Documentation for our databases can be found on our Process documentation page
https://github.com/PopHIVE/Ingest/blob/main/status.md
https://dissc-yale.github.io/dcf/report/?repo=PopHIVE/Ingest
The data shown on PopHIVE.org are found in the Ingest project project in the ./Data/bundle_*/dist/ subfolders. The files are stored in either parquet or compressed csv format. If using R, parquet files can be downloaded using the arrow package in R. For example:
library(arrow)
ds1 <- read_parquet(url1)
compressed csv can be downloaded with vroom::vroom() in R:
ds2 <- vroom::vroom(url2)
In general, the data closest to the source data are found in the 'value' column. Some datasets also include a 3 week moving average (value_smooth), and a smoothed value, scaled to between 0-100 (value_smooth_scale). The data in 'value' are generally drawn directly from the source data. Exceptions include:
-
In some datasets where national level data were not provided by the source, a national average is calculated using a population-weighted average.
-
For Epic Cosmos, if the data are based on fewer than 10 counts, the cell is suppressed. For visualization purposes, this is filled in with a value halfway between 0 and the minimum value reported for that state. These values are indicated with suppressed_flag=1.

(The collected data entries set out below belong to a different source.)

(** X18: for two bodies with positions of the same dimension, the collision
    test gives the same answer whichever body comes first, and the
    acceleration factor of the pair taken the other way round is the
    opposite vector. *)
Theorem pair_either_way_round b1 b2 :
  List.length (Sim.pos b1) = List.length (Sim.pos b2) ->
  Sim.colliding b2 b1 = Sim.colliding b1 b2
  /\ Sim.accFactor b2 b1 = vopp (Sim.accFactor b1 b2).
Proof.
  intros _.
  assert (Hsq : Sim.distanceSquared b2 b1 = Sim.distanceSquared b1 b2).
  { unfold Sim.distanceSquared, Sim.displacement.
    rewrite !magnitudeSquared_sumsq. apply sumsq_sub_swap. }
  assert (Hd : Sim.distance b2 b1 = Sim.distance b1 b2).
  { unfold Sim.distance, NVec.magnitude.
    fold (Sim.distanceSquared b2 b1). fold (Sim.distanceSquared b1 b2).
    now rewrite Hsq. }
  split.
  - unfold Sim.colliding, Sim.threshold. rewrite Hd. cbn.
    now rewrite (Rplus_comm (Sim.r b2)).
  - unfold Sim.accFactor. rewrite Hsq, Hd. unfold Sim.displacement.
    apply div_sub_swap.
Qed.

Lemma pair_either_way_round_witness :
  Sim.colliding Orbit.b2 Orbit.b1 = Sim.colliding Orbit.b1 Orbit.b2
  /\ Sim.accFactor Orbit.b2 Orbit.b1 = vopp (Sim.accFactor Orbit.b1 Orbit.b2).
Proof. apply pair_either_way_round. reflexivity. Defined.

(** X19: two movable 2-dimensional bodies with positive masses at different
    places that are not colliding are pulled toward each other: what the
    pair adds to the acceleration of the first points along the displacement
    from the first to the second, what it adds to the second points against
    it. *)
Theorem pair_attracts b1 b2 :
  movable2 b1 -> movable2 b2 ->
  0 < Sim.m b1 -> 0 < Sim.m b2 ->
  Sim.pos b1 <> Sim.pos b2 ->
  0 < NVec.dot (NVec.sub (Sim.acc (Sim.attract1 b1 b2)) (Sim.acc b1))
               (Sim.displacement b1 b2)
  /\ NVec.dot (NVec.sub (Sim.acc (Sim.attract2 b1 b2)) (Sim.acc b2))
              (Sim.displacement b1 b2) < 0.
Proof.
  destruct b1 as [i1 p1 v1 a1 m1 r1 s1], b2 as [i2 p2 v2 a2 m2 r2 s2].
  unfold movable2. cbn [Sim.isStatic Sim.pos Sim.acc Sim.m].
  intros (Hp1 & Ha1 & ->) (Hp2 & Ha2 & ->) Hm1 Hm2 Hne.
  destruct (two_components _ Hp1) as (x1 & y1 & ->).
  destruct (two_components _ Hp2) as (x2 & y2 & ->).
  destruct (two_components _ Ha1) as (ax1 & ay1 & ->).
  destruct (two_components _ Ha2) as (ax2 & ay2 & ->).
  assert (Hs : 0 < (x2 - x1) * (x2 - x1) + (y2 - y1) * (y2 - y1)).
  { destruct (Req_dec x1 x2) as [->|Hx].
    - destruct (Req_dec y1 y2) as [->|Hy]; [now contradiction Hne|].
      assert (0 < (y2 - y1) * (y2 - y1)) by (apply Rsqr_pos_lt; lra).
      pose proof (Rle_0_sqr (x2 - x2)) as Hx. unfold Rsqr in Hx. lra.
    - assert (0 < (x2 - x1) * (x2 - x1)) by (apply Rsqr_pos_lt; lra).
      pose proof (Rle_0_sqr (y2 - y1)) as Hy. unfold Rsqr in Hy. lra. }
  unfold Sim.attract1, Sim.attract2, Sim.accFactor, Sim.distance, Sim.distanceSquared,
    Sim.displacement, NVec.magnitude, NVec.dot.
  cbn [Sim.isStatic Sim.acc Sim.m Sim.pos negb Sim.set_acc].
  cbn. set (sq := 0 + (x2 - x1) * (x2 - x1) + (y2 - y1) * (y2 - y1)).
  assert (Hsq : 0 < sq) by (unfold sq; lra).
  assert (Hroot : 0 < sqrt sq) by now apply sqrt_lt_R0.
  assert (HD : 0 < / (sq * (sqrt sq * 6500))).
  { apply Rinv_0_lt_compat. apply Rmult_lt_0_compat; [exact Hsq|].
    apply Rmult_lt_0_compat; [exact Hroot | lra]. }
  unfold Rdiv. set (D := / (sq * (sqrt sq * 6500))) in *.
  assert (H1 : 0 < sq * (m2 * D))
    by (apply Rmult_lt_0_compat; [exact Hsq | now apply Rmult_lt_0_compat]).
  assert (H2 : 0 < sq * (m1 * D))
    by (apply Rmult_lt_0_compat; [exact Hsq | now apply Rmult_lt_0_compat]).
  split.
  - replace (0 + (ax1 + (x2 - x1) * D * m2 - ax1) * (x2 - x1)
             + (ay1 + (y2 - y1) * D * m2 - ay1) * (y2 - y1))
      with (sq * (m2 * D)) by (unfold sq at 1; ring).
    exact H1.
  - replace (0 + (ax2 - (x2 - x1) * D * m1 - ax2) * (x2 - x1)
             + (ay2 - (y2 - y1) * D * m1 - ay2) * (y2 - y1))
      with (- (sq * (m1 * D))) by (unfold sq at 1; ring).
    lra.
Qed.

Lemma pair_attracts_witness :
  0 < NVec.dot (NVec.sub (Sim.acc (Sim.attract1 Orbit.b1 Orbit.b2)) (Sim.acc Orbit.b1))
               (Sim.displacement Orbit.b1 Orbit.b2)
  /\ NVec.dot (NVec.sub (Sim.acc (Sim.attract2 Orbit.b1 Orbit.b2)) (Sim.acc Orbit.b2))
              (Sim.displacement Orbit.b1 Orbit.b2) < 0.
Proof.
  apply pair_attracts.
  - repeat split.
  - repeat split.
  - simpl. lra.
  - simpl. lra.
  - unfold Orbit.b1, Orbit.b2. simpl. intros [= H3 _]. lra.
Defined.

End PairSymmetry.

(** ** Exact arithmetic: the centre of mass *)

Section CentreOfMass.
Local Open Scope R_scope.
Implicit Types (coll : list (Sim.MassiveBody R)) (v w : list R).

Lemma vadd_comm v w : NVec.add v w = NVec.add w v.
Proof.
  unfold NVec.add. revert w.
  induction v as [|x v IH]; intros [|y w]; simpl; try reflexivity.
  f_equal; [apply Rplus_comm | apply IH].
Qed.

Lemma weighted_sum_permutation f coll coll' :
  Permutation coll coll' -> weighted_sum f coll = weighted_sum f coll'.
Proof.
  unfold weighted_sum. induction 1 as [|b l l' _ IH|b b' l|l l' l'' _ IH1 _ IH2]; simpl.
  - reflexivity.
  - now rewrite IH.
  - rewrite <- !vadd_assoc. f_equal. apply vadd_comm.
  - now rewrite IH1.
Qed.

Time-stamped archives of the data are available in the Pulled Data folder.
Can I re-use the data from PopHIVE?
Yes! Much of the data are drawn from publicly available Federal datasets obtained from CDC or data.gov. Other data, including the results of research performed using Epic Cosmos or the data available through Google Health Trends, can be used with appropriate attribution. A suggested citation relating to this data is 'Results of research performed with Epic Cosmos were obtained from the PopHIVE platform [url for Github corresponding to the specific data source].’
Please cite the use of data from PopHIVE and the original source. the DOI for PopHIVE is
Who is it for? PopHIVE is designed for a broad audience: - Members of the public who want to understand what’s happening in their communities. - Clinicians who need to anticipate trends and adjust care. - Public health departments and local governments who need up-to-date data to allocate resources. - Researchers, journalists, and advocates working to tell stories and drive policy change. - Policy makers and decision-makers who need to understand the basics of who, what, and where about health issues occurring in the areas they serve.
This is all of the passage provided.